Showing posts with label James Elroy Flecker. Show all posts
Showing posts with label James Elroy Flecker. Show all posts

Friday, May 1, 2015

The Living Dead


Honouring our poetic ancestors

The Golden Journey to Samarkand 
By James Elroy Flecker (1884-1915)

Prologue

We who with songs beguile your pilgrimage
And swear that Beauty lives though lilies die,
We Poets of the proud old lineage
Who sing to find your hearts, we know not why,—

What shall we tell you? Tales, marvellous tales
Of ships and stars and isles where good men rest,
Where nevermore the rose of sunset pales,
And winds and shadows fall towards the West:

And there the world's first huge white-bearded kings
In dim glades sleeping, murmur in their sleep,
And closer round their breasts the ivy clings,
Cutting its pathway slow and red and deep.

II
And how beguile you? Death has no repose
Warmer and deeper than the Orient sand
Which hides the beauty and bright faith of those
Who make the Golden Journey to Samarkand.

And now they wait and whiten peaceably,
Those conquerors, those poets, those so fair:
They know time comes, not only you and I,
But the whole world shall whiten, here or there;

When those long caravans that cross the plain
With dauntless feet and sound of silver bells
Put forth no more for glory or for gain,
Take no more solace from the palm-girt wells.

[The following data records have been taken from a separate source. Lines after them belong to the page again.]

Lemma findall_from_brace (s : str) :
  forall k g, In g (Re.findall_from k s) -> exists t, g = 123%N :: t.
Proof.
  induction s as [|c s IH]; intros k g Hin.
  - destruct Hin.
  - destruct k as [|k].
    + change (Re.findall_from O (c :: s)) with
        (match Re.match_here (c :: s) with
         | Some (g, rest) =>
             g :: Re.findall_from (List.length (c :: s) - List.length rest - 1) s
         | None => Re.findall_from O s
         end) in Hin.
      destruct (Re.match_here (c :: s)) as [[g' rest]|] eqn:E.
      * destruct Hin as [<-|Hin]; [exact (match_here_brace _ _ _ E)|].
        exact (IH _ _ Hin).
      * exact (IH _ _ Hin).
    + exact (IH _ _ Hin).
Qed.

(** A document that starts with an opening brace is an object. *)
Lemma loads_str_brace (t : str) (v : value) :
  Json.loads_str (123%N :: t) = Ok v -> exists d, v = VDict d.
Proof.
  unfold Json.loads_str.
  change (startswith [65279%N] (123%N :: t)) with false.
  change (Json.skip_ws (123%N :: t)) with (123%N :: t).
  cbv beta iota.
  set (n := (2 * List.length (123%N :: t))%nat).
  change (Json.scan_once (S n) (123%N :: t)) with
    (match Json.skip_ws t with
     | c1 :: r1 =>
         if N.eqb c1 125 then Ok (VDict [], r1)
         else if N.eqb c1 34 then
           ('(ps, rest) <- Json.scan_pairs n r1 ;;
            Ok (VDict (Json.dict_of_pairs ps), rest))%py
         else Raise JSONDecodeError
     | [] => Raise JSONDecodeError
     end).
  destruct (Json.skip_ws t) as [|c1 r1]; [discriminate|].
  destruct (N.eqb c1 125).
  - simpl. destruct (Json.skip_ws r1); [|discriminate].
    intros H. injection H as <-. eexists. reflexivity.
  - destruct (N.eqb c1 34); [|discriminate].
    destruct (Json.scan_pairs n r1) as [[ps rest]|e]; [|discriminate].
    simpl. destruct (Json.skip_ws rest); [|discriminate].
    intros H. injection H as <-. eexists. reflexivity.
Qed.

(** The query state of a landing page is a dict, so that [with_filters]
    cannot fail on it. *)
Lemma with_filters_ok (html m : str) (ms : list str) (qd0 filters : value) :
  Re.findall html = m :: ms ->
  Json.loads_str m = Ok qd0 ->
  exists qd, with_filters qd0 filters = Ok qd.
Proof.
  intros Hfind Hload.
  destruct (findall_from_brace html O m) as [t ->].
  { unfold Re.findall in Hfind. rewrite Hfind. left. reflexivity. }
  destruct (loads_str_brace _ _ Hload) as [d ->].
  unfold with_filters. destruct (truthy filters); eexists; reflexivity.
Qed.

Section Answers.

Variable w : world.
Variable page : str -> str.
Variable data : str -> value.
Variable total : str -> Z.
Variable results : str -> list value.


End Answers.




(** The result of the example: the two listings of cat1, then the one of
    cat2. *)
Example concatenated_run :
  fst (zillow_request Examples.search_world Examples.honolulu VNone
         default_categories start)
  = Ok [Examples.listing 1; Examples.listing 2; Examples.listing 3].
Proof. vm_compute. reflexivity. Qed.

(** ** The round trip through JSON text *)

Module JsonFacts.

Import Json Shape.
Local Open Scope N_scope.

Ltac divmod_N :=
  repeat match goal with
  | |- context [?a / ?b] =>
      let q := fresh "q" in let r := fresh "r" in
      let H1 := fresh in let H2 := fresh in
      assert (H1 := N.div_mod a b ltac:(discriminate));
      assert (H2 := N.mod_lt a b ltac:(discriminate));
      set (q := a / b) in *; set (r := a mod b) in *; clearbody q r
  | |- context [?a mod ?b] =>
      let q := fresh "q" in let r := fresh "r" in
      let H1 := fresh in let H2 := fresh in
      assert (H1 := N.div_mod a b ltac:(discriminate));
      assert (H2 := N.mod_lt a b ltac:(discriminate));
      set (q := a / b) in *; set (r := a mod b) in *; clearbody q r
  end.
(** X23. The first revision against the later ones.  On a consistent
    database, for a call with ordinary input made by the user's own session,
    the first revision succeeds exactly when the later revisions do, and
    leaves the same tables, the timestamps aside (the later revisions stamp
    the rows they write, the first does not). *)
Theorem HolyPortal_agrees_with_later_revisions rev rq st o st' :
  db_ok st -> authenticated rq = true -> ordinary_input (rq_op rq) = true ->
  HolyPortal.run rq st = Some (o, st') ->
  timeless st' = timeless (snd (run rev rq st))
  /\ HolyPortal.hsucceeded o = succeeded (fst (run rev rq st)).
Proof.
  intros Hok Hauth Hord Hrun.
  pose proof (run_reference rev rq st Hok Hauth Hord) as Href.
  destruct (HolyPortal_reference rq st o st' Hok Hord Hrun) as [Ht Hs].
  rewrite <- Href in Ht, Hs. exact (conj Ht Hs).
Qed.

Lemma HolyPortal_agrees_with_later_revisions_witness :
  timeless (snd (HolyPortal.hcall
                   (HolyPortal.update_cart_quantity_with_stock_check 9 user_a line_a 4)
                   reserved_by_a))
  = timeless (snd (run Mgmt (mk_request (Some user_a) 9 (setQuantity user_a line_a 4))
                       reserved_by_a))
  /\ HolyPortal.hsucceeded
       (fst (HolyPortal.hcall
               (HolyPortal.update_cart_quantity_with_stock_check 9 user_a line_a 4)
               reserved_by_a))
     = succeeded (fst (run Mgmt (mk_request (Some user_a) 9 (setQuantity user_a line_a 4))
                           reserved_by_a)).
Proof.
  apply (HolyPortal_agrees_with_later_revisions Mgmt
           (mk_request (Some user_a) 9 (setQuantity user_a line_a 4)) reserved_by_a).
  - apply db_okb_sound. reflexivity.
  - reflexivity.
  - reflexivity.
  - reflexivity.
Defined.

Lemma kept_menu_stamps i d l :
  map mi_updated_at (map (restock_kept i d) l) = map mi_updated_at l.
Proof.
  rewrite map_map. apply map_ext. intros mi. unfold restock_kept, restock.
  destruct (Nat.eqb (mi_id mi) i); reflexivity.
Qed.

Lemma kept_rows_map w g l :
  Forall (kept_row l) (map (requantify_kept w g) l).
Proof.
  apply Forall_forall. intros ci' Hin. apply in_map_iff in Hin.
  destruct Hin as (ci & <- & Hin). exists ci. split; [assumption|].
  unfold requantify_kept, requantify. destruct (w ci); auto.
Qed.

Lemma kept_rows_same l : Forall (kept_row l) l.
Proof. apply Forall_forall. intros ci Hin. exists ci. auto. Qed.

Lemma kept_rows_delete w l : Forall (kept_row l) (delete_rows w l).
Proof.
  apply Forall_forall. intros ci Hin. unfold delete_rows in Hin.
  apply filter_In in Hin. exists ci. tauto.
Qed.

(** X24. The first revision writes no timestamp.  Whatever the call and its
    outcome, every menu row keeps its [updated_at], and every cart row
    afterwards is either the one row the call inserted or a row that was
    there before, with the [created_at] it had. *)
Theorem HolyPortal_keeps_timestamps rq st o st' :
  HolyPortal.run rq st = Some (o, st') ->
  map mi_updated_at (menu_items st') = map mi_updated_at (menu_items st)
  /\ Forall (fun ci' => ci_id ci' = next_uuid st \/ kept_row (cart_items st) ci')
            (cart_items st').
Proof.
  intros Hrun. apply HolyPortal_run_cases in Hrun.
  assert (Hor : forall l l' : list cart_item,
             Forall (kept_row l) l' ->
             Forall (fun ci' => ci_id ci' = next_uuid st \/ kept_row l ci') l').
  { intros l l' H. eapply Forall_impl; [|exact H]. auto. }
  destruct Hrun as [[_ ->]|[_ [(u & i & q & _ & ->)|(u & c & line & _ & _ & _ & H)]]].
  - split; [reflexivity|]. apply Hor, kept_rows_same.
  - unfold added_kept.
    destruct (select_into (cart_key u i) (cart_items st)); simpl; split;
      try apply kept_menu_stamps.
    + apply Hor, kept_rows_map.
    + apply Forall_app. split; [apply Hor, kept_rows_same|].
      constructor; [left; reflexivity|constructor].
  - destruct H as [->|[->|[n ->]]]; simpl; split; try apply kept_menu_stamps;
      apply Hor; auto using kept_rows_delete, kept_rows_map.
Qed.

Lemma HolyPortal_keeps_timestamps_witness :
  map mi_updated_at
      (menu_items (snd (HolyPortal.hcall
                          (HolyPortal.add_to_cart_with_quantity_check 9 user_b item_x 2)
                          reserved_by_a)))
  = map mi_updated_at (menu_items reserved_by_a)
  /\ Forall (fun ci' => ci_id ci' = next_uuid reserved_by_a
                        \/ kept_row (cart_items reserved_by_a) ci')
            (cart_items (snd (HolyPortal.hcall
                                (HolyPortal.add_to_cart_with_quantity_check
                                   9 user_b item_x 2) reserved_by_a))).
Proof.
  apply (HolyPortal_keeps_timestamps (mk_request None 9 (addItem user_b item_x 2))
           reserved_by_a
           (fst (HolyPortal.hcall
                   (HolyPortal.add_to_cart_with_quantity_check 9 user_b item_x 2)
                   reserved_by_a))).
  reflexivity.
Defined.

Lemma others_requantify_kept u w g l :
  (forall ci, In ci l -> w ci = true -> ci_user_id ci = u) ->
  filter (of_others u) (map (requantify_kept w g) l) = filter (of_others u) l.
Proof.
  induction l as [|ci l IH]; simpl; intros H; [reflexivity|].
  rewrite IH by (intros; apply H; auto).
  unfold requantify_kept at 1. rewrite of_others_requantify.
  destruct (of_others u ci) eqn:Ho; [|reflexivity].
  f_equal. unfold requantify_kept, requantify.
  destruct (w ci) eqn:Hw; [|reflexivity].
  rewrite (of_others_own u ci) in Ho by (apply H; auto). discriminate.
Qed.
Lemma amp_loop_fuel html : forall f1 f2 pos,
  length html - pos < f1 -> length html - pos < f2 ->
  amp_loop f1 html pos = amp_loop f2 html pos.
Proof.
  induction f1 as [|f1 IH]; intros [|f2] pos H1 H2; [lia|lia|lia|]. cbn [amp_loop].
  destruct (pos <? length html) eqn:L; [|reflexivity]. apply Nat.ltb_lt in L.
  destruct (Ascii.eqb _ _); [|apply IH; lia].
  destruct (check_entity_with_ampersand html pos) as [e|s] eqn:C; [reflexivity|].
  assert (pos < s).
  { unfold check_entity_with_ampersand in C.
    destruct (find html (lit ";") (S pos)) as [q|] eqn:F; [|discriminate].
    destruct (valid_entity _); [|discriminate]. injection C as E. subst q.
    apply find_some in F. lia. }
  apply IH; lia.
Qed.

Lemma skipn_shift (a b : str) j : skipn (length a + j) (a ++ b) = skipn j b.
Proof. induction a as [|x a IH]; simpl; auto. Qed.

Lemma char_at_shift (a b : str) j : char_at (a ++ b) (length a + j) = char_at b j.
Proof. unfold char_at. induction a as [|x a IH]; simpl; auto. Qed.

Lemma char_at_app_l (a b : str) k : k < length a -> char_at (a ++ b) k = char_at a k.
Proof. intros H. unfold char_at. apply app_nth1. exact H. Qed.

Lemma find_shift (a b sub : str) k :
  find (a ++ b) sub (length a + k) = option_map (Nat.add (length a)) (find b sub k).
Proof.
  unfold find. rewrite length_app, skipn_shift.
  destruct (k <=? length b) eqn:E.
  - apply Nat.leb_le in E.
    replace (length a + k <=? length a + length b) with true
      by (symmetry; apply Nat.leb_le; lia).
    destruct (find_from (skipn k b) sub); cbn [option_map]; [f_equal; lia | reflexivity].
  - apply Nat.leb_gt in E.
    replace (length a + k <=? length a + length b) with false
      by (symmetry; apply Nat.leb_gt; lia).
    reflexivity.
Qed.

Lemma slice_shift (a b : str) x y :
  slice (a ++ b) (length a + x) (length a + y) = slice b x y.
Proof.
  unfold slice. rewrite skipn_shift.
  replace (length a + y - (length a + x)) with (y - x) by lia. reflexivity.
Qed.

Lemma slice_app_l (a b : str) x y : y <= length a -> slice (a ++ b) x y = slice a x y.
Proof.
  intros H. unfold slice. rewrite skipn_app, firstn_app, length_skipn.
  replace (y - x - (length a - x)) with 0 by lia. simpl. apply app_nil_r.
Qed.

When the great markets by the sea shut fast
All that calm Sunday that goes on and on:
When even lovers find their peace at last,
And Earth is but a star, that once had shone.















I decided to revisit the lovely James Elroy Flecker this week. I love his poetry for being so musical, so visual and so romantic all at once.

I particularly love those first four lines of this one, describing what poets do. Oh yes, I'll wear that!

And, in a week of sad and horrible things happening around the world even more than usual, some of them in regions not so far from Samarkand, I feel a need for the peace Flecker arrives at. Here, the end of the world is far past — no longer catastrophic, but a way of leaving all our earthly troubles behind.

I also featured Flecker in February last year, so rather than repeat everything I already said, here is the link to that post.


Friday, February 7, 2014

The Living Dead

Honouring our poetic ancestors

Yasmin 
A Ghazel

By James Elroy Flecker (1884-1915)


How splendid in the morning glows the lily: with what grace he throws
His supplication to the rose: do roses nod the head, Yasmin?

But when the silver dove descends I find the little flower of friends
Whose very name that sweetly ends I say when I have said, Yasmin.

The morning light is clear and cold: I dare not in that light behold
A whiter light, a deeper gold, a glory too far shed, Yasmin.

But when the deep red eye of day is level with the lone highway,
And some to Meccah turn to pray, and I toward thy bed, Yasmin;

Or when the wind beneath the moon is drifting like a soul aswoon,
And harping planets talk love's tune with milky wings outspread, Yasmin,

Shower down thy love, O burning bright! For one night or the other night
Will come the Gardener in white, and gathered flowers are dead, Yasmin.


My regular Friday post, 'I Wish I'd Written This' deals with 20th and 21st century poets, specifically those alive from 1939 on, which is my birth year. I figure, if they've been alive in my lifetime, they're contemporary enough even if no longer with us. Now I'm going to alternate 'I Wish I'd Written This' with 'The Living Dead', poetry from further past — in which the words are still vibrant with life even though all their authors have passed away.

In my spiritual tradition — and no doubt many others — it is customary to honour the ancestors, which may be one's spiritual as well as genetic ancestors. I like to think that the poets of the past  — the unknown as well as the famous — are our spiritual ancestors as we make poems today.

James Elroy Flecker, a fairly recent poet, had a sense of this kind of legacy. Perhaps his most famous poem is one called To a Poet a Thousand Years Hence; and another very famous piece, the Prologue to The Golden Journey to Samarkand (often quoted as if it were the whole poem) addresses the raison d'etre of poets.

But this week Susan, in her Mid-Week Motif, has us writing of love, and my very favourite Flecker poem is this beautiful and impassioned love poem, in one of my favourite forms, the ghazal (which he spells ghazel).

You can learn more about Flecker at the link on his name, above, and find more of his poems at PoemHunter (where there are misprints in this one: e.g. it gives 'deep red eye of day' as 'deep red light of day' and 'glows the lily' as 'grows the lily' — but believe me, I've got it right. I was brought up on Flecker.).

His Collected Poems is available at Amazon, and there is a Kindle edition. Google will also find you copies of this and his other books from various sources, often second-hand bookstores.

When he died aged 30, people compared his premature loss to that of Keats. I don't think Flecker was anywhere near so great a poet as Keats, but he was a very beautiful, sensual poet who used language in a distinctively musical way. I think his work is uneven, but his best poems are gorgeous, with immediate emotional impact. Their words still speak to me as if they were freshly written.